Lemma sqlite_main_unfold faulty files folderPath filePattern dbPath ls s s1 s2 t s4 :
  let tsvFiles := List.filter (Tsv.matches filePattern) ls in
  (length tsvFiles =? 0) = false ->
  Tsv.Sqlite.openDatabase faulty s = (Ok tt, s1) ->
  Tsv.Sqlite.initializeDatabase faulty s1 = (Ok tt, s2) ->
  Tsv.Sqlite.processEach faulty files folderPath (length tsvFiles) 0 tsvFiles
    (Tsv.Sqlite.Tally 0 0)
    (addLine (LogLine ConsoleLog
                "Found ${tsvFiles.length} TSV files to import into ${dbPath}"
                [vnat (length tsvFiles); VText dbPath]) s2) = (Ok t, s4) ->
  Tsv.Sqlite.main faulty files folderPath filePattern dbPath (Some ls) s
  = match call faulty (addLine (tallyLine t) s4) with
    | (Throw _, s') => (Exit 1, addLine (LogLine ConsoleError "Error:" []) s')
    | r => r
    end.
Proof.
  intros tsvFiles Hlen Hopen Hinit Hrun.
  unfold Tsv.Sqlite.main. unfold tryCatch at 1.
  unfold bind at 1. rewrite Hopen. unfold bind at 1. rewrite Hinit.
  unfold bind at 1. unfold ret at 1. fold tsvFiles. rewrite Hlen.
  unfold bind at 1. unfold ret at 1. unfold bind at 1. unfold say at 1.
  unfold addLine in Hrun. unfold bind at 1. rewrite Hrun.
  unfold bind at 1. unfold say at 1. unfold Tsv.Sqlite.closeDatabase, tallyLine, addLine.
  destruct (call faulty _) as [[[]|e|c] s5]; reflexivity.
Qed.

(** C5, as the code has it. In the SQLite TSV importer, once the database
    is open and initialised, a folder with matching files is processed to
    the end whatever fails on the way: every matching file is announced, in
    order, and the tally line is logged with counts that add up to the
    number of files.  In the PostgreSQL TSV importer the loop ends at the
    first file whose import throws, in the state that import left, and
    [main] then logs the error and exits with code 1. *)
Theorem tsv_main_after_failure (faulty : nat -> bool) (files : Tsv.disk)
  (folderPath filePattern dbPath : string) (ls : list string) :
  let tsvFiles := List.filter (Tsv.matches filePattern) ls in
  tsvFiles <> [] ->
  (forall s s1 s2,
     Tsv.Sqlite.openDatabase faulty s = (Ok tt, s1) ->
     Tsv.Sqlite.initializeDatabase faulty s1 = (Ok tt, s2) ->
     let run := Tsv.Sqlite.main faulty files folderPath filePattern dbPath (Some ls) s in
     processedPaths (console (snd run))
     = processedPaths (console s)
       ++ map (fun file => VText (pathJoin folderPath file)) tsvFiles
     /\ exists t, In (tallyLine t) (console (snd run))
          /\ Tsv.Sqlite.successCount t + Tsv.Sqlite.errorCount t = length tsvFiles)
  /\ (forall file rest total i e s1 s2,
        Tsv.Pg.processTsvFile faulty files (pathJoin folderPath file) s1 = (Throw e, s2) ->
        Tsv.Pg.processEach faulty files folderPath total i (file :: rest) s1 = (Throw e, s2))
  /\ (forall s e s2,
        Tsv.Pg.processEach faulty files folderPath (length tsvFiles) 0 tsvFiles
          (addLine (foundLine (length tsvFiles)) s) = (Throw e, s2) ->
        Tsv.Pg.main faulty files folderPath filePattern (Some ls) s
        = (Exit 1, addLine (LogLine ConsoleError "Error:" []) s2)).
Proof.
  intros tsvFiles Hne.
  assert (Hlen : (length tsvFiles =? 0) = false).
  { destruct tsvFiles; [congruence | reflexivity]. }
  split; [|split].
  - intros s s1 s2 Hopen Hinit run.
    assert (Hs2 : processedPaths (console s2) = processedPaths (console s)).
    { pose proof (silent_call faulty s) as H1.
      unfold Tsv.Sqlite.openDatabase in Hopen. rewrite Hopen in H1. cbn [snd] in H1.
      destruct (sqlite_initializeDatabase_says faulty s1) as (extra & Hc & Hq).
      rewrite Hinit in Hc. cbn [snd] in Hc.
      rewrite Hc, processedPaths_app, (processedPaths_quiet _ Hq), app_nil_r, H1.
      reflexivity. }
    assert (Hfound : processedPaths (console (addLine (LogLine ConsoleLog
                "Found ${tsvFiles.length} TSV files to import into ${dbPath}"
                [vnat (length tsvFiles); VText dbPath]) s2)) = processedPaths (console s)).
    { cbn [addLine console]. rewrite processedPaths_app, Hs2. cbn. apply app_nil_r. }
    destruct (sqlite_processEach_total faulty files folderPath (length tsvFiles)
                tsvFiles 0 (Tsv.Sqlite.Tally 0 0)
                (addLine (LogLine ConsoleLog
                   "Found ${tsvFiles.length} TSV files to import into ${dbPath}"
                   [vnat (length tsvFiles); VText dbPath]) s2))
      as (t & s4 & Hrun & Hsum & Hpaths).
    rewrite Hfound in Hpaths.
    unfold run.
    rewrite (sqlite_main_unfold faulty files folderPath filePattern dbPath ls s s1 s2 t s4
               Hlen Hopen Hinit Hrun).
    unfold call, addLine. cbn [visible pending sequences catalog issued console].
    destruct (faulty _); cbn [fst snd console].
    + rewrite !processedPaths_app. cbn [processedPaths flat_map String.eqb Ascii.eqb
        Bool.eqb log_template tallyLine]. rewrite !app_nil_r. split; [exact Hpaths|].
      exists t. split; [|cbn in Hsum; lia].
      apply in_or_app. left. apply in_or_app. right. left. reflexivity.
    + rewrite !processedPaths_app. cbn [processedPaths flat_map String.eqb Ascii.eqb
        Bool.eqb log_template tallyLine]. rewrite !app_nil_r. split; [exact Hpaths|].
      exists t. split; [|cbn in Hsum; lia].
      apply in_or_app. right. left. reflexivity.
  - intros file rest total i e s1 s2 Hrun.
    cbn [Tsv.Pg.processEach]. unfold bind at 1. rewrite Hrun. reflexivity.
  - intros s e s2 Hrun.
    unfold Tsv.Pg.main. unfold tryCatch at 1.
    unfold bind at 1. unfold ret at 1. fold tsvFiles. rewrite Hlen.
    unfold bind at 1. unfold ret at 1. unfold bind at 1. unfold say at 1.
    fold (foundLine (length tsvFiles)). fold (addLine (foundLine (length tsvFiles)) s).
    unfold bind at 1. rewrite Hrun. reflexivity.
Qed.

> _Assignment_
For this exercise, restate each of the entries without any deviation.

> _Reply_
Lemma sqlite_main_unfold faulty files folderPath filePattern dbPath ls s s1 s2 t s4 :
  let tsvFiles := List.filter (Tsv.matches filePattern) ls in
  (length tsvFiles =? 0) = false ->
  Tsv.Sqlite.openDatabase faulty s = (Ok tt, s1) ->
  Tsv.Sqlite.initializeDatabase faulty s1 = (Ok tt, s2) ->
  Tsv.Sqlite.processEach faulty files folderPath (length tsvFiles) 0 tsvFiles
    (Tsv.Sqlite.Tally 0 0)
    (addLine (LogLine ConsoleLog
                "Found ${tsvFiles.length} TSV files to import into ${dbPath}"
                [vnat (length tsvFiles); VText dbPath]) s2) = (Ok t, s4) ->
  Tsv.Sqlite.main faulty files folderPath filePattern dbPath (Some ls) s
  = match call faulty (addLine (tallyLine t) s4) with
    | (Throw _, s') => (Exit 1, addLine (LogLine ConsoleError "Error:" []) s')
    | r => r
    end.
Proof.
  intros tsvFiles Hlen Hopen Hinit Hrun.
  unfold Tsv.Sqlite.main. unfold tryCatch at 1.
  unfold bind at 1. rewrite Hopen. unfold bind at 1. rewrite Hinit.
  unfold bind at 1. unfold ret at 1. fold tsvFiles. rewrite Hlen.
  unfold bind at 1. unfold ret at 1. unfold bind at 1. unfold say at 1.
  unfold addLine in Hrun. unfold bind at 1. rewrite Hrun.
  unfold bind at 1. unfold say at 1. unfold Tsv.Sqlite.closeDatabase, tallyLine, addLine.
  destruct (call faulty _) as [[[]|e|c] s5]; reflexivity.
Qed.

(** C5, as the code has it. In the SQLite TSV importer, once the database
    is open and initialised, a folder with matching files is processed to
    the end whatever fails on the way: every matching file is announced, in
    order, and the tally line is logged with counts that add up to the
    number of files.  In the PostgreSQL TSV importer the loop ends at the
    first file whose import throws, in the state that import left, and
    [main] then logs the error and exits with code 1. *)
Theorem tsv_main_after_failure (faulty : nat -> bool) (files : Tsv.disk)
  (folderPath filePattern dbPath : string) (ls : list string) :
  let tsvFiles := List.filter (Tsv.matches filePattern) ls in
  tsvFiles <> [] ->
  (forall s s1 s2,
     Tsv.Sqlite.openDatabase faulty s = (Ok tt, s1) ->
     Tsv.Sqlite.initializeDatabase faulty s1 = (Ok tt, s2) ->
     let run := Tsv.Sqlite.main faulty files folderPath filePattern dbPath (Some ls) s in
     processedPaths (console (snd run))
     = processedPaths (console s)
       ++ map (fun file => VText (pathJoin folderPath file)) tsvFiles
     /\ exists t, In (tallyLine t) (console (snd run))
          /\ Tsv.Sqlite.successCount t + Tsv.Sqlite.errorCount t = length tsvFiles)
  /\ (forall file rest total i e s1 s2,
        Tsv.Pg.processTsvFile faulty files (pathJoin folderPath file) s1 = (Throw e, s2) ->
        Tsv.Pg.processEach faulty files folderPath total i (file :: rest) s1 = (Throw e, s2))
  /\ (forall s e s2,
        Tsv.Pg.processEach faulty files folderPath (length tsvFiles) 0 tsvFiles
          (addLine (foundLine (length tsvFiles)) s) = (Throw e, s2) ->
        Tsv.Pg.main faulty files folderPath filePattern (Some ls) s
        = (Exit 1, addLine (LogLine ConsoleError "Error:" []) s2)).
Proof.
  intros tsvFiles Hne.
  assert (Hlen : (length tsvFiles =? 0) = false).
  { destruct tsvFiles; [congruence | reflexivity]. }
  split; [|split].
  - intros s s1 s2 Hopen Hinit run.
    assert (Hs2 : processedPaths (console s2) = processedPaths (console s)).
    { pose proof (silent_call faulty s) as H1.
      unfold Tsv.Sqlite.openDatabase in Hopen. rewrite Hopen in H1. cbn [snd] in H1.
      destruct (sqlite_initializeDatabase_says faulty s1) as (extra & Hc & Hq).
      rewrite Hinit in Hc. cbn [snd] in Hc.
      rewrite Hc, processedPaths_app, (processedPaths_quiet _ Hq), app_nil_r, H1.
      reflexivity. }
    assert (Hfound : processedPaths (console (addLine (LogLine ConsoleLog
                "Found ${tsvFiles.length} TSV files to import into ${dbPath}"
                [vnat (length tsvFiles); VText dbPath]) s2)) = processedPaths (console s)).
    { cbn [addLine console]. rewrite processedPaths_app, Hs2. cbn. apply app_nil_r. }
    destruct (sqlite_processEach_total faulty files folderPath (length tsvFiles)
                tsvFiles 0 (Tsv.Sqlite.Tally 0 0)
                (addLine (LogLine ConsoleLog
                   "Found ${tsvFiles.length} TSV files to import into ${dbPath}"
                   [vnat (length tsvFiles); VText dbPath]) s2))
      as (t & s4 & Hrun & Hsum & Hpaths).
    rewrite Hfound in Hpaths.
    unfold run.
    rewrite (sqlite_main_unfold faulty files folderPath filePattern dbPath ls s s1 s2 t s4
               Hlen Hopen Hinit Hrun).
    unfold call, addLine. cbn [visible pending sequences catalog issued console].
    destruct (faulty _); cbn [fst snd console].
    + rewrite !processedPaths_app. cbn [processedPaths flat_map String.eqb Ascii.eqb
        Bool.eqb log_template tallyLine]. rewrite !app_nil_r. split; [exact Hpaths|].
      exists t. split; [|cbn in Hsum; lia].
      apply in_or_app. left. apply in_or_app. right. left. reflexivity.
    + rewrite !processedPaths_app. cbn [processedPaths flat_map String.eqb Ascii.eqb
        Bool.eqb log_template tallyLine]. rewrite !app_nil_r. split; [exact Hpaths|].
      exists t. split; [|cbn in Hsum; lia].
      apply in_or_app. right. left. reflexivity.
  - intros file rest total i e s1 s2 Hrun.
    cbn [Tsv.Pg.processEach]. unfold bind at 1. rewrite Hrun. reflexivity.
  - intros s e s2 Hrun.
    unfold Tsv.Pg.main. unfold tryCatch at 1.
    unfold bind at 1. unfold ret at 1. fold tsvFiles. rewrite Hlen.
    unfold bind at 1. unfold ret at 1. unfold bind at 1. unfold say at 1.
    fold (foundLine (length tsvFiles)). fold (addLine (foundLine (length tsvFiles)) s).
    unfold bind at 1. rewrite Hrun. reflexivity.
Qed.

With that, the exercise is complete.